La vieille dame nous reçut avec cette aisance et cette politesse exquise qui est le partage des gens qui ont suivi l’ancienne cour, et dont le secret semble se perdre de jour en jour, comme tant d’autres beaux secrets, et d’une voix qui, bien que cassée et chevrotante, avait encore une grande douceur.

Je parus lui plaire beaucoup, et elle me regarda très-longtemps et très-attentivement avec un air fort touché. — Une larme se forma dans le coin de son œil et descendit lentement dans une de ses grandes rides, où elle se perdit et se sécha. Elle me pria de l’excuser et me dit que je ressemblais fort à un fils qu’elle avait autrefois et qui avait été tué à l’armée.

Tout le temps que je demeurai au château, je fus, à cause de cette ressemblance, réelle ou imaginaire, traitée par la bonne dame avec une bienveillance extraordinaire et toute maternelle. J’y trouvais plus de charmes que je ne l’aurais cru d’abord, car le plus grand plaisir que les personnes qui sont d’âge me puissent faire, c’est de ne me parler jamais et de s’en aller quand j’arrive.

Je ne te conterai pas en détail et jour par jour ce que j’ai fait à R***. Si je me suis un peu étendue sur tout ce commencement, et si je t’ai esquissé avec quelque soin ces deux ou trois physionomies, soit de personnes, soit de lieux, c’est qu’il m’arriva là des choses très-singulières et pourtant fort naturelles, et que j’aurais dû prévoir en prenant des habits d’homme.

Ma légèreté naturelle me fit faire une imprudence dont je me repens cruellement, car elle a porté dans une bonne et belle âme un trouble que je ne puis apaiser sans découvrir ce que je suis et me compromettre gravement.

Pour avoir parfaitement l’air d’un homme et me divertir un peu, je ne trouvai rien de mieux que de faire la cour à la sœur de mon ami. — Cela me paraissait très-drôle de me précipiter à quatre pattes lorsqu’elle laissait tomber son gant et de le lui rendre en faisant des révérences prosternées, de me pencher au dos de son fauteuil avec un petit air adorablement langoureux, et de lui couler dans le tuyau de l’oreille mille et un madrigaux on ne saurait plus charmants. Dès qu’elle voulait passer d’une chambre à une autre, je lui présentais gracieusement la main ; si elle montait à cheval, je lui tenais l’étrier, et, à la promenade, je marchais toujours à côté d’elle ; le soir, je lui faisais la lecture et je chantais avec elle ; — bref, je m’acquittais avec une scrupuleuse exactitude de tous les devoirs d’un cavalier servant.
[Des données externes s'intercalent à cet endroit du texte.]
(* ===== verification/FanOut.v ===== *)
(** What a fan-out does: what it leaves alone, whatever is answered, and the runs it
    creates when every statement is. *)

From S2P Require Import Prelude GoStrings Domain Compliance Modifications Ledger.
Open Scope list_scope.

(** ** Frames *)

(** New rows only, at the end, each of a run that satisfies [P]. *)
Definition extends (P : RunRow -> Prop) (w w' : World) : Prop :=
  tables w' = tables w /\
  (exists new, runs w' = runs w ++ (Some <$> new) /\ Forall P new) /\
  exists more, modifications w' = modifications w ++ more.
Lemma extends_refl P w : extends P w w.
Proof.
  split; [done|]. split; [exists []|exists []]; rewrite ?app_nil_r; simpl; rewrite ?app_nil_r; [by split|done].
Qed.
Lemma extends_trans P w1 w2 w3 : extends P w1 w2 -> extends P w2 w3 -> extends P w1 w3.
Proof.
  intros (Ht & (n & Hn & HP) & m & Hm) (Ht' & (n' & Hn' & HP') & m' & Hm'). split; [congruence|]. split.
  - exists (n ++ n'). rewrite Hn', Hn, fmap_app, app_assoc. split; [done|]. by apply Forall_app.
  - exists (m ++ m'). by rewrite Hm', Hm, app_assoc.
Qed.
Lemma extends_impl (P Q : RunRow -> Prop) w w' : (forall r, P r -> Q r) -> extends P w w' -> extends Q w w'.
Proof. intros HPQ (Ht & (n & Hn & HP) & Hm). split; [done|]. split; [|done]. exists n. split; [done|]. by eapply Forall_impl. Qed.
Lemma extends_modification P w m : extends P w (add_modification w m).
Proof. split; [done|]. split; [exists []; simpl; by rewrite app_nil_r|by eexists]. Qed.
Lemma extends_run (P : RunRow -> Prop) w r : P r -> extends P w (add_run w r).
Proof. intros HP. split; [done|]. split; [exists [r]; split; [done|by constructor]|exists []; by rewrite app_nil_r]. Qed.

Lemma InsertModification_extends P w m r res w' : InsertModification w m r = (res, w') -> extends P w w'.
Proof. unfold InsertModification. intros H. repeat case_match; simplify_eq; eauto using extends_refl, extends_modification. Qed.
Lemma CreateRun_extends (P : RunRow -> Prop) w run r res w' : P run -> CreateRunFromModification w run r = (res, w') -> extends P w w'.
Proof. unfold CreateRunFromModification. intros HP H. repeat case_match; simplify_eq; eauto using extends_refl, extends_run. Qed.

(** A run of this fan-out for one of these materials. *)
Definition run_for (in_ : fanOutInput) (l : list MaterialRow) (r : RunRow) : Prop :=
  exists m id, m ∈ l /\ r = run_of in_ m id.

Lemma fanOutMaterial_extends in_ ins cr w m l oc w' :
  m ∈ l -> fanOutMaterial in_ ins cr w m = (oc, w') -> extends (run_for in_ l) w w'.
Proof.
  intros Hm. unfold fanOutMaterial. destruct (insert_call in_ m w (ins (Material_ID m))) as [res w1] eqn:Hi.
  apply (InsertModification_extends (run_for in_ l)) in Hi. destruct res as [mod_|e]; [|by intros [= <- <-]].
  destruct (Created mod_); cbn [negb]; [|by intros [= <- <-]].
  destruct (create_call in_ m (ModID mod_) w1 (cr (Material_ID m))) as [res w2] eqn:Hc.
  apply (CreateRun_extends (run_for in_ l)) in Hc; [|by eexists _, _].
  destruct res; intros [= <- <-]; by eapply extends_trans.
Qed.
Lemma fanOutMaterials_extends in_ ins cr w l ocs w' :
  fanOutMaterials in_ ins cr w l = (ocs, w') -> extends (run_for in_ l) w w'.
Proof.
  revert w ocs. induction l as [|m l IH]; intros w ocs; cbn [fanOutMaterials]; [intros [= <- <-]; apply extends_refl|].
  destruct (fanOutMaterial in_ ins cr w m) as [oc w1] eqn:Hm. destruct (fanOutMaterials in_ ins cr w1 l) as [ocs1 w2] eqn:Hl.
  intros [= <- <-]. eapply extends_trans.
  - eapply fanOutMaterial_extends; [|done]. apply list_elem_of_here.
  - eapply extends_impl; [|by eapply IH]. intros r (m' & id & Hm' & ->). exists m', id. split; [by apply list_elem_of_further|done].
Qed.

(** ** When every statement is answered *)

Lemma conflicts_other in_ m m' : Material_ID m <> Material_ID m' -> conflicts (modification_of in_ m) (modification_of in_ m') = false.
Proof. intros Hne. unfold conflicts. apply bool_decide_eq_false. simpl. naive_solver. Qed.

Definition fresh (w : World) (in_ : fanOutInput) (m : MaterialRow) : bool := bool_decide (existing w (modification_of in_ m) = None).

Lemma existing_app w more m :
  (forall o, o ∈ more -> (if o is Some n then conflicts m n else false) = false) ->
  existing {| tables := tables w; modifications := modifications w ++ more; runs := runs w |} m = None <-> existing w m = None.
Proof.
  intros Hmore. unfold existing. rewrite !fmap_None, !list_find_None. simpl. rewrite Forall_app. split; [by intros []|].
  intros H. split; [done|]. apply Forall_forall. intros o Ho Hc. by rewrite Hmore in Hc.
Qed.
Lemma existing_modifications w w' m : modifications w = modifications w' -> existing w m = existing w' m.
Proof. unfold existing. by intros ->. Qed.

Lemma fresh_after in_ w w' m m' :
  Material_ID m' <> Material_ID m -> modifications w' = modifications w ++ [Some (modification_of in_ m')] ->
  fresh w' in_ m = fresh w in_ m.
Proof.
  intros Hne Hm. unfold fresh. apply bool_decide_ext.
  rewrite (existing_modifications w' {| tables := tables w; modifications := modifications w ++ [Some (modification_of in_ m')]; runs := runs w |}) by done.
  apply existing_app. intros o ->%list_elem_of_singleton. by apply conflicts_other.
Qed.

Lemma filter_agree {A} (f g : A -> bool) (l : list A) :
  (forall x, x ∈ l -> f x = g x) -> filter (fun x => f x = true) l = filter (fun x => g x = true) l.
Proof.
  induction l as [|x l IH]; intros H; [done|]. rewrite !filter_cons, (H x) by apply list_elem_of_here.
  rewrite IH by (intros; by apply H, list_elem_of_further). done.
Qed.

(** Materials a trigger may fire: present, each once, each of a pipeline. *)
Record fireable (w : World) (l : list MaterialRow) : Prop := {
  fi_nodup : NoDup (Material_ID <$> l);
  fi_live : forall m, m ∈ l -> live w (Material_ID m) = true /\ is_Some (pipeline_row w (Material_PipelineID m));
}.
Lemma fireable_tables w w' l : tables w' = tables w -> fireable w l -> fireable w' l.
Proof. intros Ht [Hnd Hl]. split; [done|]. unfold live, pipeline_row in *. by rewrite Ht. Qed.
Lemma fireable_filter w l (P : MaterialRow -> Prop) `{forall m, Decision (P m)} : fireable w l -> fireable w (filter P l).
Proof.
  intros [Hnd Hl]. split.
  - apply (sublist_NoDup _ (Material_ID <$> l)); [done|]. apply fmap_sublist, sublist_filter.
  - intros m [_ Hm]%list_elem_of_filter. auto.
Qed.

Lemma fanOutMaterial_answered in_ ins cr w m :
  ins (Material_ID m) = Answered -> cr (Material_ID m) = Answered ->
  live w (Material_ID m) = true -> is_Some (pipeline_row w (Material_PipelineID m)) ->
  if fresh w in_ m then
    fanOutMaterial in_ ins cr w m =
      ({| Out_PipelineID := Material_PipelineID m; Out_MaterialID := Material_ID m; ModificationID := length (modifications w);
          ModCreated := true; RunID := Some (length (runs w)); Out_Err := None |},
       add_run (add_modification w (modification_of in_ m)) (run_of in_ m (length (modifications w))))
  else exists id, fanOutMaterial in_ ins cr w m =
      ({| Out_PipelineID := Material_PipelineID m; Out_MaterialID := Material_ID m; ModificationID := id;
          ModCreated := false; RunID := None; Out_Err := None |}, w).
Proof.
  intros Hi Hc Hl [pl Hp]. unfold fresh, fanOutMaterial, insert_call, InsertModification, create_call, CreateRunFromModification.
  rewrite Hi, Hc. cbn [modification_of Mod_MaterialID]. rewrite Hl. cbn [negb].
  destruct (existing w (modification_of in_ m)) as [id|]; case_bool_decide; try done; cbn [negb Created ModID]; [by exists id|].
  unfold pipeline_row in *. cbn [run_of Run_PipelineID add_modification tables runs]. by rewrite Hp.
Qed.

(** The runs of the materials new to the ledger, in order, and nothing else. *)
Definition fires (in_ : fanOutInput) (w w' : World) (l : list MaterialRow) (ocs : list fanOutOutcome) : Prop :=
  tables w' = tables w /\
  modifications w' = modifications w ++ ((fun m => Some (modification_of in_ m)) <$> filter (fun m => fresh w in_ m = true) l) /\
  (exists new, runs w' = runs w ++ (Some <$> new) /\
    Forall2 (fun m r => exists id, r = run_of in_ m id) (filter (fun m => fresh w in_ m = true) l) new) /\
  Forall (fun oc => Out_Err oc = None) ocs /\
  (runsPayload ocs).*1 = (fun m => (Material_PipelineID m, Material_ID m)) <$> filter (fun m => fresh w in_ m = true) l.

Lemma fanOutMaterials_answered in_ ins cr w l ocs w' :
  (forall id, ins id = Answered) -> (forall id, cr id = Answered) -> fireable w l ->
  fanOutMaterials in_ ins cr w l = (ocs, w') -> fires in_ w w' l ocs.
Proof.
  intros Hi Hc. revert w ocs. induction l as [|m l IH]; intros w ocs Hf; cbn [fanOutMaterials].
  { intros [= <- <-]. split; [done|]. split; [by rewrite app_nil_r|]. split; [|by split].
    exists []. split; [by rewrite app_nil_r|constructor]. }
  assert (fireable w l) as Hf'.
  { destruct Hf as [Hnd Hl]. rewrite fmap_cons in Hnd. apply NoDup_cons in Hnd as [_ Hnd]. split; [done|].
    intros m' Hm'. by apply Hl, list_elem_of_further. }
  destruct Hf as [Hnd Hl]. rewrite fmap_cons in Hnd. apply NoDup_cons in Hnd as [Hnot Hnd].
  destruct (Hl m (list_elem_of_here _ _)) as [Hlive Hpipe].
  pose proof (fanOutMaterial_answered in_ ins cr w m (Hi _) (Hc _) Hlive Hpipe) as Hone.
  destruct (fresh w in_ m) eqn:Hfresh.
  - rewrite Hone. set (w1 := add_run _ _). destruct (fanOutMaterials in_ ins cr w1 l) as [ocs1 w2] eqn:Hrest. intros [= <- <-].
    assert (filter (fun m => fresh w1 in_ m = true) l = filter (fun m => fresh w in_ m = true) l) as Hfil.
    { apply filter_agree. intros m' Hm'. rewrite (fresh_after in_ w w1 m' m); [done| |done].
      intros Heq. apply Hnot. rewrite Heq. by apply list_elem_of_fmap_2. }
    apply IH in Hrest as (Ht & Hm & (new & Hr & HF) & He & Hp); [|by apply (fireable_tables w)]. rewrite Hfil in Hm, HF, Hp.
    unfold fires. rewrite filter_cons_True by done. split; [by rewrite Ht|]. split; [|split; [|split]].
    + rewrite Hm. simpl. by rewrite <- app_assoc.
    + exists (run_of in_ m (length (modifications w)) :: new). split; [rewrite Hr; simpl; by rewrite <- app_assoc|]. constructor; [eauto|done].
    + by constructor.
    + simpl. f_equal. exact Hp.
  - destruct Hone as [id ->]. destruct (fanOutMaterials in_ ins cr w l) as [ocs1 w2] eqn:Hrest. intros [= <- <-].
    apply IH in Hrest as (Ht & Hm & Hr & He & Hp); [|done]. unfold fires. rewrite filter_cons_False by (by rewrite Hfresh).
    split; [done|]. split; [done|]. split; [done|]. split; [by constructor|done].
Qed.

(** ** Pull request heads *)

(** A run of this head for this material, where the project trusts it. *)
Definition head_run (t : Tables) (project : N) (head : Pipeline) (m : MaterialRow) (r : RunRow) : Prop :=
  Run_FromHead r = true /\ Run_MaterialID r = Material_ID m /\
  exists pl p, pl ∈ pipelines t /\ p ∈ projects t /\
    Run_PipelineID r = PipelineRow_ID pl /\ PipelineRow_ProjectID pl = project /\ Project_ID p = project /\
    TrustSameRepoPRConfig p = true /\ SystemManaged pl = false /\ PipelineRow_Name pl = Pipeline_Name head.

Lemma CreatePRHeadRun_extends w project head in_ m r res w' :
  CreatePRHeadRun w project head in_ m r = (res, w') -> extends (head_run (tables w) project head m) w w'.
Proof.
  unfold CreatePRHeadRun. intros Hc.
  destruct (LockPRHeadRunContext w (Material_ID m)) as [[pl p]|] eqn:Hlock.
  2: { repeat case_match; simplify_eq; apply extends_refl. }
  assert (pl ∈ pipelines (tables w) /\ p ∈ projects (tables w) /\ Project_ID p = PipelineRow_ProjectID pl) as (Hpl & Hp & Hproj).
  { unfold LockPRHeadRunContext in Hlock. destruct (list_find _ (materials _)) as [[j m']|]; [|done]. cbn [mbind option_bind] in Hlock.
    unfold pipeline_row in Hlock. destruct (list_find _ (pipelines _)) as [[k pl']|] eqn:Hpl; [|done]. cbn [fmap option_fmap option_map snd mbind option_bind] in Hlock.
    destruct (list_find _ (projects _)) as [[q p']|] eqn:Hp; [|done]. simpl in Hlock. injection Hlock as <- <-.
    apply list_find_Some in Hpl as (Hpl & _ & _), Hp as (Hp & Hid & _). eauto using list_elem_of_lookup_2. }
  assert (forall run, Run_FromHead run = true -> Run_MaterialID run = Material_ID m -> Run_PipelineID run = PipelineRow_ID pl ->
            Project_ID p = project -> TrustSameRepoPRConfig p = true -> SystemManaged pl = false -> PipelineRow_Name pl = Pipeline_Name head ->
            extends (head_run (tables w) project head m) w (add_run (add_modification w (modification_of in_ m)) run)) as Hnew.
  { intros run H1 H2 H3 H4 H5 H6 H7. eapply extends_trans; [apply extends_modification|]. apply extends_run. split; [done|]. split; [done|].
    exists pl, p. split_and!; try done. by rewrite <- Hproj. }
  destruct (TrustSameRepoPRConfig p) eqn:Htr; destruct (SystemManaged pl) eqn:Hsys; cbn [negb] in Hc.
  all: repeat case_match; simplify_eq; try apply extends_refl.
  all: apply Hnew; try done.
  all: match goal with |- ?a = ?b => destruct (decide (b = a)) as [|]; [done|exfalso; naive_solver] end.
Qed.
Je faisais toutes les mines que j’avais vu faire aux amoureux, ce qui m’amusait et me faisait rire comme une vraie folle que je suis, lorsque je me trouvais seule dans ma chambre et que je réfléchissais à toutes les impertinences que je venais de débiter du ton le plus sérieux du monde.

Alcibiade et la vieille marquise paraissaient voir cette intimité avec plaisir et nous laissaient fort souvent tête à tête. Je regrettais quelquefois de n’être pas véritablement un homme pour en mieux profiter ; si je l’avais été, il n’aurait tenu qu’à moi, car notre charmante veuve semblait avoir parfaitement oublié le défunt, ou, si elle s’en souvenait, elle eût été volontiers infidèle à sa mémoire.

Ayant commencé sur ce ton, je ne pouvais guère honnêtement reculer, et il était fort difficile de faire une retraite avec armes et bagages ; je ne pouvais cependant pas non plus dépasser une certaine limite et je ne savais guère être aimable qu’en paroles : — j’espérais attraper ainsi la fin du mois que je devais passer à R*** et me retirer avec promesse de revenir, sauf à n’en rien faire. — Je croyais qu’à mon départ la belle se consolerait, et en ne me voyant plus, m’aurait bientôt oubliée.

Mais, en me jouant, j’avais éveillé une passion sérieuse, et les choses tournèrent autrement : — ce qui vous retrace une vérité très-connue depuis longtemps, à savoir qu’il ne faut jamais jouer ni avec le feu ni avec l’amour.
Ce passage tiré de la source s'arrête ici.